I feel like I owe myself (and you, if you’re a faithful reader :)) an update on my health journey. No pictures this time… I can only subject you to so many shots of me in workout clothes ;). Most of my past updates have been cheery and optimistic and this one may veer more toward reality. Don’t get me wrong, I am still happy with my progress and feeling good about how things are going, but I’ve recently had a few moments (or longer) of frustration.
I’ve been working out with my trainer now for two months. The workouts have definitely gotten more intense and I can tell a difference in my strength. There is another lady who trains at the same time as me, with a different trainer. If I had to guess, I’d say she’s about my age or maybe a couple years younger. We often are working out right next to each other. With my competitive nature, it’s hard to ignore her and not watch what she’s doing. While I am doing push ups on my knees, she is doing them in an inverted position with her feet up on a box. That’s just one example, but you get the picture. Honestly, this brought me to tears earlier this week. Now I know that I had open-heart surgery in January and a baby shortly before that. I also hadn’t worked out in over a year. BUT…seeing her made me feel like a lazy lump (if I’m being honest). After a few minutes of feeling sorry for myself, I thought back to my first workout after surgery. I could not do one pushup on a table, let alone think about doing it on the floor. I’m routinely doing multiple sets of 15 now. I also started going to my favorite class at the gym again last week. It’s a dance/zumba class that allows me to relive my college dancing days…minus the liquid courage. It’s a high energy, high impact class and I’ve now survived (thrived even) it twice. While I still want to wear a shirt to the gym that says, “I just had open heart surgery,” I am trying to keep perspective and focus on my own progress and myself.
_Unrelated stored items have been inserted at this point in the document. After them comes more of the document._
(** * audio-analyser: a pass-through stream node that analyses PCM data

    Shallow embedding of [index.js].  The analyser keeps a bounded time
    buffer [_data], a smoothed spectrum [_fdata] held in a [Float32Array],
    and two counters; [_capture] updates them for every chunk, the six
    accessors read them.

    Numbers are JavaScript numbers.  Their arithmetic is kept abstract
    (class [JSNumber]): every statement about [_capture] and the accessors
    holds for any interpretation of [+], [-], [*], [/], [%], [>],
    [Math.floor] and of the rounding done by a [Float32Array] store.  Sample
    counts ([fftSize], [bufferSize], [frequencyBinCount], array lengths) are
    natural numbers.  The libraries the module requires ([pcm-util],
    [ndarray-fft], the [stream] base class) are collaborators (class
    [Collaborators]) and enter the model through their calls only. *)

From Stdlib Require Import QArith Qcanon Qround.
From stdpp Require Import base list strings gmap.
The other minor setback came while getting ready for a night out last weekend. My wardrobe consists of a small amount of clothes that fit right now and the rest is either too big or too small. I’ve been holding out on buying anything new in hopes of fitting into the “too small” ones soon. I was hoping that would happen Saturday night, but nope…not yet. I’m pretty sure most women, and maybe even men, can relate to how it feels to try something on and have it not fit or not look good, especially when it used to fit well. Frustration tops that feeling list, followed closely by sadness and disappointment. I’d like to say I have a positive twist on this one, but it really just sucked. I know I just have to be patient and keep at it, but waiting has never been my strong suit. To not end this paragraph on a bad note, it was a nice night out and I enjoyed my first beer in a looong time.
After writing this out and thinking about how I’ve dealt with these setbacks, I know I am making progress. Not just in the health department but my resilience in general. Each day, being active and eating well feels more like just what I do rather than something I’m trying to achieve. I can’t expect to go from zero to fit in such a short period of time (but wouldn’t that be nice). But I’m sure I’ll be keeping up with that girl and shopping in my own closet in no time.